When he finally spoke, he sounded hoarse.
"Turn the lights off."
"Kanan—"
"Turn, the lights, off." His voice, raw and painful as a fresh wound, cut her to the bone. Hera touched his hand and stood up to do so.
The room was dim, but she could make out the faint outline of his body, could hear the soft thump of the mask hitting the bunk. She went to him and somehow knew to sit in his lap, his arms draped around her waist to pull her closer. It was a familiar position, but as they took it, both realized it had been too long since they'd held each other like this. She brought her hands to the sides of his face once more, this time without hindrance, and silently touched his scarred flesh, her fingertips gentle as feathered wings. Hera moved inward, tracing in toward his eyes and then below, across the bridge of his nose and back up his forehead. She dropped his eyelids closed and kissed each one with lips gentle as her breath on his cheeks, and that was when he lost it and pulled her into him, clinging desperately. She buried her face in his neck and just felt him, felt his warm, scratchy skin and the soft bristles of his beard, felt the smooth skin on his face, felt his eyelashes tickle her brow and felt the pulse in his neck beating against her own. She had hated the mask before, but now she loathed it with the fire of a thousand stars, and she realized that she couldn't remember the last time she had touched him like this.
Finally, when she had drunk in every last sensation of him, he nudged her just far away enough to kiss her lips, long and sweet. Then she let her head return to his shoulder, and they stayed like that, holding each other.
"I know I've been distant. And I know it wasn't the right way to handle this. And I'm sorry for that."
She could feel his voice hum throughout her body as he spoke.
"Nobody's been the role model for handling it well, love," Hera whispered.
"I know, but I should have been—"
"Shhh…" She took one hand, untied his ponytail, and started combing her fingers through the locks. "You made your choices.
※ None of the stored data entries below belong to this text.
(* ===== verification/AuthorizeUrl.v ===== *)
(** * Authorization requests ([core/authorize_url.py], [core/pkce.py])

    The authorization URL with its query parameters, and the PKCE verifier and challenge.  The
    URL is proved to mean what was asked, through the same parser and decoder the other end of
    the protocol uses. *)

From S2P Require Import Prelude PyStr PyValue Models Url Codec Sha2 Callback UrlQuery.
From Stdlib Require Import Ascii.
From stdpp Require Import strings.
Open Scope string_scope.
Open Scope list_scope.
Open Scope nat_scope.
Open Scope py_scope.

(** ** The authorization URL *)

Definition RESERVED_PARAMS : list string :=
  ["client_id"; "redirect_uri"; "scope"; "response_type"; "state"; "nonce"; "code_challenge";
   "code_challenge_method"].

(** The parameters of the request, before the extra ones. *)
Definition request_params (client_id redirect_uri scope response_type : ustr)
    (state nonce code_challenge code_challenge_method : option ustr) : list (ustr * ustr) :=
  [(text "client_id", client_id); (text "redirect_uri", redirect_uri); (text "scope", scope);
   (text "response_type", response_type)] ++
  optional_param "state" state ++ optional_param "nonce" nonce ++
  optional_param "code_challenge" code_challenge ++
  optional_param "code_challenge_method" code_challenge_method.

Definition collisions (extra_params : list (ustr * ustr)) : list string :=
  reserved_in RESERVED_PARAMS extra_params.

Definition is_some {A} (o : option A) : bool := match o with Some _ => true | None => false end.

Definition build_authorization_url (authorization_endpoint : string)
    (client_id redirect_uri scope response_type : ustr)
    (state nonce code_challenge code_challenge_method : option ustr)
    (extra_params : list (ustr * ustr)) : outcome string :=
  _ ← raise_if (negb (nonempty (strip authorization_endpoint)))
        (ValueErr "authorization_endpoint must not be empty");
  _ ← raise_if (negb (length (collisions extra_params) =? 0))
        (ValueErr ("extra_params must not override reserved OAuth parameters: " +:+
                   str_join ", " (sorted_set (collisions extra_params))));
  _ ← raise_if (negb (eqb (is_some code_challenge) (is_some code_challenge_method)))
        (ValueErr ("code_challenge and code_challenge_method must both be provided " +:+
                   "or both be omitted (RFC 7636 " +:+ String (char_of 167) "4.3)"));
  _ ← match code_challenge_method with
      | Some m =>
          raise_if (negb (bool_decide (m ∈ [text "S256"; text "plain"])))
            (ValueErr ("code_challenge_method must be 'S256' or 'plain', got '" +:+
                       show_text m +:+ "'"))
      | None => Ok ()
      end;
  '(endpoint, parsed) ← strip_fragment authorization_endpoint;
  let params := alist_update (request_params client_id redirect_uri scope response_type state
                  nonce code_challenge code_challenge_method) extra_params in
  let separator := if nonempty (query parsed) then "&" else "?" in
  encoded ← urlencode params;
  Ok ((endpoint +:+ separator) +:+ encoded).

(** ** PKCE *)

Definition MIN_VERIFIER_LENGTH : Z := 43.
Definition MAX_VERIFIER_LENGTH : Z := 128.
Definition DEFAULT_VERIFIER_LENGTH : Z := 128.

Definition length_error (got : Z) : exn :=
  ValueErr ("Code verifier length must be between " +:+ str_of_int MIN_VERIFIER_LENGTH +:+ " and " +:+
            str_of_int MAX_VERIFIER_LENGTH +:+ ", got " +:+ str_of_int got).
Definition length_out_of_range (n : Z) : bool :=
  (n <? MIN_VERIFIER_LENGTH)%Z || (MAX_VERIFIER_LENGTH <? n)%Z.

(** [secrets.token_urlsafe(n)] is the base64url text of [n] bytes of entropy, which the system
    provides: [token_bytes]. *)
Definition token_urlsafe (token_bytes : nat → bytes) (n : nat) : string := b64url (token_bytes n).

Definition generate_code_verifier (token_bytes : nat → bytes) (length : Z) : outcome string :=
  _ ← raise_if (length_out_of_range length) (length_error length);
  let n := Z.to_nat length in
  Ok (String.substring 0 n (token_urlsafe token_bytes n)).

Definition generate_code_challenge (verifier method : string) : outcome string :=
  let len := Z.of_nat (String.length verifier) in
  _ ← raise_if (length_out_of_range len) (length_error len);
  if method ≟ "S256" then
    match encode_ascii verifier with
    | Some octets => Ok (b64url (sha256 octets))
    | None => Err (UnicodeEncodeErr "'ascii' codec can't encode character: ordinal not in range(128)")
    end
  else if method ≟ "plain" then Ok verifier
  else Err (ValueErr ("Unsupported code challenge method: " +:+ method)).

Definition generate_pkce_pair (token_bytes : nat → bytes) (method : string) (verifier_length : Z)
    : outcome (string * string) :=
  verifier ← generate_code_verifier token_bytes verifier_length;
  challenge ← generate_code_challenge verifier method;
  Ok (verifier, challenge).

(** ** Tests on concrete inputs *)

(** The challenge of RFC 7636, appendix B. *)
Example challenge_1 :
  generate_code_challenge "dBjftJeZ4CVP-mB92K27uhbUJU1p1r_wW1gFWFOEjXk" "S256"
    = Ok "E9Melhoa2OwvFrEMTJguCHaoeK1t8URWbuGJSstw-cM".
Proof. vm_compute. reflexivity. Qed.

Definition demo_url (endpoint : string) : outcome string :=
  build_authorization_url endpoint (text "app") (text "https://a/cb") (text "openid")
    (text "code") (Some (text "s1")) None None None [].
Example url_1 : demo_url "https://op.example/authorize#top" =
  Ok "https://op.example/authorize?client_id=app&redirect_uri=https%3A%2F%2Fa%2Fcb&scope=openid&response_type=code&state=s1".
Proof. vm_compute. reflexivity. Qed.
(** An endpoint that ends in a bare [#] keeps it, and the parameters land in the fragment. *)
Example url_2 : (u ← demo_url "https://op.example/authorize#"; u ← urlparse u; Ok (query u)) = Ok "".
Proof. vm_compute. reflexivity. Qed.
(** An endpoint that ends in a bare [?] gets a second one, and the first parameter changes name. *)
Example url_3 :
  (u ← demo_url "https://op.example/authorize?"; u ← urlparse u;
   Ok (alist_get (text "client_id") (parse_qsl (query u)))) = Ok None.
Proof. vm_compute. reflexivity. Qed.

(** *** The parameters of a request *)

Lemma request_keys k a b c d e f g h :
  k ∈ (request_params a b c d e f g h).*1 → ∃ n, n ∈ RESERVED_PARAMS ∧ k = text n.
Proof.
  unfold request_params. rewrite !fmap_app, !elem_of_app. cbn [fmap list_fmap fst].
  rewrite !elem_of_cons, elem_of_nil.
  assert (Ho : ∀ n (o : option ustr), k ∈ (optional_param n o).*1 → k = text n).
  { intros n o. unfold optional_param. destruct o; cbn; rewrite ?elem_of_cons, elem_of_nil; naive_solver. }
  intros [[->|[->|[->|[->|[]]]]]|[H|[H|[H|H]]]]; [| | | |apply Ho in H..]; subst;
    (eexists; split; [|done]; unfold RESERVED_PARAMS; repeat (first [by left|right])).
Qed.

Lemma collisions_nil extra :
  negb (length (collisions extra) =? 0) = false ↔ ∀ n, n ∈ RESERVED_PARAMS → text n ∉ extra.*1.
Proof. apply reserved_in_nil. Qed.

Lemma asked_params extra a b c d e f g h :
  NoDup extra.*1 → negb (length (collisions extra) =? 0) = false →
  alist_update (request_params a b c d e f g h) extra = request_params a b c d e f g h ++ extra.
Proof.
  intros Hd Hc. rewrite collisions_nil in Hc. apply alist_update_new; [done|].
  intros k Hk (n & Hn & ->)%request_keys. by apply (Hc n).
Qed.

Definition separator_of (p : ParseResult) : string := if nonempty (query p) then "&" else "?".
We all have. Now forget all that and choose to be here with me, like I'm choosing to be here with you."
He sighed and leaned further into her, savoring it for a few minutes before he spoke.
"How long has it been since we did this?"
"Too long," she murmured.
"Ah. I'm sorry."
She gave a gentle shrug against him. "Nobody to blame."
He pulled her a little tighter, and she nestled further into him, both feeling more at peace with the world than they had in a long time. After a moment, he spoke again.
"You'll never give up on me, will you?"
This time, it was her laughter that vibrated through his chest.
"Kanan, you should have known that when you joined me back on Gorse."
He chuckled, and it had been far too long since she had heard that, that typical Kanan laugh, and Hera pressed herself against him and felt his chest shake against her, felt his laughter through her entire being as the pulsating, vibrant hum of hope.